Comcast is predicting its proposed merger with Disney will face few regulatory obstacles, assuming Disney agrees to it, and -- at least in the traditional sense -- industry officials seem to agree. However, some believe the sheer size of the deal and the visibility of the Disney name could place some nontraditional obstacles in the way of such a merger, possibly even legislative road blocks. Disney’s only comment was that it had received the offer and would “carefully evaluate” it.
Judges on the 3rd U.S. Appeals Court, Philadelphia, may take a pass for now on challenges to the 39% national TV cap, but will get an earful Wed. on FCC’s use of a “diversity index” to determine new local cross-ownership rules, eased restrictions on duopoly rules and allowing triopolies, and other key issues, several attorneys told us.

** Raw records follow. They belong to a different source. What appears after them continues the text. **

(** * pts-line-bisect: binary search in a line-sorted text file

    A shallow embedding of the two C sources of the repository,

    - [lbsearch-doesnotwork.c], the full command-line tool working on a
      memory-mapped file ([Module Lbsearch]), and
    - [bisect.c], the small prototype with one hard-wired query
      ([Module Bisect]),

    followed by the vocabulary of lines and of their order
    ([Module Lines]), some sample files ([Module Samples]), and the
    properties of the line resolver, of the comparator, of the bisection
    and of the exit status of the tool.

    Conventions of the embedding.

    - A byte is a [Z] in [0, 256).  The mapped file is a [list Z]; a key
      ([const char *x] together with [xsize]) is the [list Z] of its
      [xsize] bytes.
    - [char] is a signed 8-bit type (the i386 / x86-64 ABI the source is
      written for), so that reading a [char] into an [int] sign-extends:
      see [char_to_int].
    - [off_t] is a signed 64-bit integer, [unsigned long long] an unsigned
      64-bit one; the conversions and the wrap-around of the additions are
      written out ([off_t_wrap], [to_ull]).
    - A read through [yf->mmap] outside the mapped bytes is a [Fault]; the
      functions that take a [yfile *] thread the structure explicitly,
      because [yf->ofs] is written by [get_fofs] and [compare_line] and read
      back by [bisect_way]. *)

From Stdlib Require Import String Ascii ZArith List Bool Lia Permutation.
Import ListNotations.
#[local] Open Scope Z_scope.

(** ** Bytes, characters and offsets *)

Definition byte := Z.

Definition LF : byte := 10.

(** [int c = *(char * )p]: the byte seen through a signed [char]. *)
Definition char_to_int (b : byte) : Z :=
  if b <? 128 then b else b - 256.

(** Two's complement wrap-around of a signed 64-bit [off_t]. *)
Definition off_t_wrap (z : Z) : Z :=
  (z + 2 ^ 63) mod 2 ^ 64 - 2 ^ 63.

(** [z + 0ULL]: conversion of an [off_t] to [unsigned long long]. *)
Definition to_ull (z : Z) : Z := z mod 2 ^ 64.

The court scheduled 3-hour oral argument involving: (1) Public interest organizations led by Prometheus Radio Project, which has 45 min. to challenge the FCC rules as too deregulatory. (2) Broadcast companies, contending the rules are too regulatory, also for 45 min. (3) FCC lawyers and 2 groups of private parties supporting the rule, 90 min.

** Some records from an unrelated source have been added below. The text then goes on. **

(** * Runs of a task *)

Section task_runs.
Variable W : world.

(** X17: a run of a task never raises and makes exactly one call: it
    invokes the chain of the task with the input, and returns what the
    chain returns, or [None] when the chain raises.  The chain is the one
    stored in the task or, when none is stored, the one built from the
    prompt, the examples and the model of the task; the next run of the
    task, on any input, invokes the same chain. *)
Theorem run_llm_invokes_once (r : task_ref) (input : string) (h : heap) :
  let ch := effective_chain (deref h r) in
  let m := run W (run_llm r input) h in
  calls m = [Invoke r ch input] /\
  (forall v, W (Invoke r ch input) = Ok v -> outcome m = Ok v) /\
  (forall e, W (Invoke r ch input) = Err e -> outcome m = Ok None) /\
  (forall input', calls (run W (run_llm r input') (final_heap m)) = [Invoke r ch input']).
Proof.
  intros ch m.
  destruct (wp_run W _ _ _ (run_llm_wp W r input h)) as [(_ & Ho & Hc) Hle].
  fold m in Ho, Hc, Hle. fold ch in Hc.
  split; [exact Hc|]. split; [|split].
  - intros v Hv. rewrite Ho. unfold llm_output. fold ch. now rewrite Hv.
  - intros e He. rewrite Ho. unfold llm_output. fold ch. now rewrite He.
  - intros input'.
    destruct (wp_run W _ _ _ (run_llm_wp W r input' (final_heap m))) as [(_ & _ & Hc') _].
    rewrite Hc'. unfold ch. now rewrite (heap_le_effective _ _ r Hle).
Qed.

End task_runs.

(** * Fields of a well-formed output *)

Section well_formed_output.

Lemma clash_strip_prefix (m s x : string) :
  clash m s = true -> strip_prefix m (s +:+ x) = None.
Proof.
  revert s. induction m as [|a m IH]; intros s H; [discriminate|].
  destruct s as [|b s]; [discriminate|]. rewrite append_cons. simpl in *.
  destruct (Ascii.eqb a b); [now apply IH|reflexivity].
Qed.

(** A prefix in which the marker cannot begin is passed over by the
    search. *)
Lemma split_first_skip (m p text : string) :
  clashes_inside m p = true ->
  split_first m (p +:+ text) =
  match split_first m text with
  | Some (pre, post) => Some (p +:+ pre, post)
  | None => None
  end.
Proof.
  induction p as [|c p IH]; intros H.
  - rewrite append_nil_l. now destruct (split_first m text) as [[? ?]|].
  - simpl in H. apply andb_true_iff in H as [Hc Hp].
    rewrite split_first_unfold, (clash_strip_prefix _ _ _ Hc), append_cons, (IH Hp).
    now destruct (split_first m text) as [[? ?]|].
Qed.

Lemma extract_skip (p text tag : string) :
  clashes_inside (marker tag) p = true ->
  extract_tag_helper (p +:+ text) tag = extract_tag_helper text tag.
Proof.
  intros H. unfold extract_tag_helper. rewrite (split_first_skip _ _ _ H).
  now destruct (split_first (marker tag) text) as [[? ?]|].
Qed.

Lemma no_lt_clashes_inside (tag s : string) :
  no_lt s = true -> clashes_inside (marker tag) s = true.
Proof.
  induction s as [|c s IH]; [reflexivity|]. intros H. cbn [no_lt] in H.
  apply andb_true_iff in H as [Hc Hs]. cbn [clashes_inside].
  rewrite (IH Hs), andb_true_r. unfold marker. rewrite append_cons. cbn [clash].
  rewrite Ascii.eqb_sym. now destruct (Ascii.eqb c "<").
Qed.

Lemma clashes_inside_no_marker (m a : string) :
  clashes_inside m a = true -> marker_begins_inside m a = false.
Proof.
  induction a as [|c a IH]; [reflexivity|]. intros H. simpl in H.
  apply andb_true_iff in H as [Hc Ha].
  change (marker_begins_inside m (String c a)) with
    (match strip_prefix m (String c a +:+ m) with
     | Some _ => true
     | None => marker_begins_inside m a
     end).
  rewrite (clash_strip_prefix _ _ _ Hc). now apply IH.
Qed.

(** A field at the head of a text, in which the marker cannot begin, is
    the field extracted. *)
Lemma extract_head_field (a tag rest : string) :
  no_lt a = true ->
  extract_tag_helper (wrap a tag +:+ rest) tag = Some a.
Proof.
  intros H. unfold extract_tag_helper, wrap. rewrite !append_assoc.
  rewrite (split_first_unfold _ (marker tag +:+ _)), strip_prefix_app.
  rewrite (split_first_intro (marker tag) a rest); [reflexivity|].
  now apply clashes_inside_no_marker, no_lt_clashes_inside.
Qed.

Lemma skip_wrap (a tag' tag text : string) :
  clashes_inside (marker tag) (marker tag') = true ->
  no_lt a = true ->
  extract_tag_helper (wrap a tag' +:+ text) tag = extract_tag_helper text tag.
Proof.
  intros Hm Ha. unfold wrap. rewrite !append_assoc.
  rewrite (extract_skip _ _ _ Hm), (extract_skip _ _ _ (no_lt_clashes_inside tag a Ha)).
  now rewrite (extract_skip _ _ _ Hm).
Qed.

Lemma skip_plain (s tag text : string) :
  no_lt s = true -> extract_tag_helper (s +:+ text) tag = extract_tag_helper text tag.
Proof. intros H. now apply extract_skip, no_lt_clashes_inside. Qed.

Lemma no_lt_app (s t : string) : no_lt (s +:+ t) = no_lt s && no_lt t.
Proof.
  induction s as [|c s IH]; [reflexivity|]. rewrite append_cons. cbn [no_lt].
  now rewrite IH, andb_assoc.
Qed.

Lemma metadata_output_fields (s0 U s1 A s2 P s3 T s4 : string) :
  no_lt (s0 +:+ U +:+ s1 +:+ A +:+ s2 +:+ P +:+ s3 +:+ T) = true ->
  let out := metadata_output s0 U s1 A s2 P s3 T s4 in
  tag_or_empty out "user_stories" = U /\
  tag_or_empty out "acceptance_criteria" = A /\
  tag_or_empty out "priority" = P /\
  tag_or_empty out "thought" = T.
Proof.
  rewrite !no_lt_app, !andb_true_iff.
  intros (H0 & HU & H1 & HA & H2 & HP & H3 & HT) out.
  unfold out, metadata_output, tag_or_empty.
  repeat split.
  - rewrite (skip_plain _ _ _ H0).
    now rewrite (extract_head_field _ _ _ HU).
  - rewrite (skip_plain _ _ _ H0).
    rewrite (skip_wrap U "user_stories" "acceptance_criteria" _ eq_refl HU).
    rewrite (skip_plain _ _ _ H1).
    now rewrite (extract_head_field _ _ _ HA).
  - rewrite (skip_plain _ _ _ H0).
    rewrite (skip_wrap U "user_stories" "priority" _ eq_refl HU).
    rewrite (skip_plain _ _ _ H1).
    rewrite (skip_wrap A "acceptance_criteria" "priority" _ eq_refl HA).
    rewrite (skip_plain _ _ _ H2).
    now rewrite (extract_head_field _ _ _ HP).
  - rewrite (skip_plain _ _ _ H0).
    rewrite (skip_wrap U "user_stories" "thought" _ eq_refl HU).
    rewrite (skip_plain _ _ _ H1).
    rewrite (skip_wrap A "acceptance_criteria" "thought" _ eq_refl HA).
    rewrite (skip_plain _ _ _ H2).
    rewrite (skip_wrap P "priority" "thought" _ eq_refl HP).
    rewrite (skip_plain _ _ _ H3).
    now rewrite (extract_head_field _ _ _ HT).
Qed.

Parties involved in the fight over media ownership are continuing to tell the 3rd U.S. Appeals Court, Philadelphia, their plans for arguing the case. Attorney Henk Brands will argue on behalf of the TV networks, addressing in 10 min. challenges to the local TV ownership and local radio ownership rules; the standard for review; and possibly challenges relating to the national TV ownership rule and UHF discount. Attorney Miguel Estrada, representing Clear Channel, will take 10 min. to discuss the 8-station cap under local radio rules; restrictions on transfer under the local radio rules; and attribution of additional sale sales and marketing. Attorney Donald Verrilli, for NAB and Emmis, will have 10 min. to argue on challenges to the market definition in the local radio ownership rules and the Top-4 restriction in the local TV ownership rules. Sinclair attorney Kathryn Schmeltzer will take 5 min. to talk about the challenges to the Top-4 restriction in local TV and the treatment of triopolies. Attorney Carter Phillips, on behalf of the newspaper litigants, will have 10 min. to discuss challenges to the newspaper-TV cross-ownership restrictions.
Verizon’s proposed plan for determining access charges on VoIP has at least one fan on Capitol Hill: Rep. Boucher (D-Va.), a member of the House Commerce and Judiciary committees. In a National Consumer League forum on broadband Thurs., Boucher said he was “impressed” by the ideas Verizon Senior Vp Thomas Tauke presented last week on VoIP regulation (CD Jan 22 p1). Boucher stressed that reform of access charges and the Universal Service Fund (USF) was critical. Highlighting comments by Senate Appropriations Chmn. Stevens (R-Alaska), who is likely to take the reins of the Commerce Committee in 2005, Boucher said Congress was likely to begin efforts next year on comprehensive reform of USF and other telecom regulations.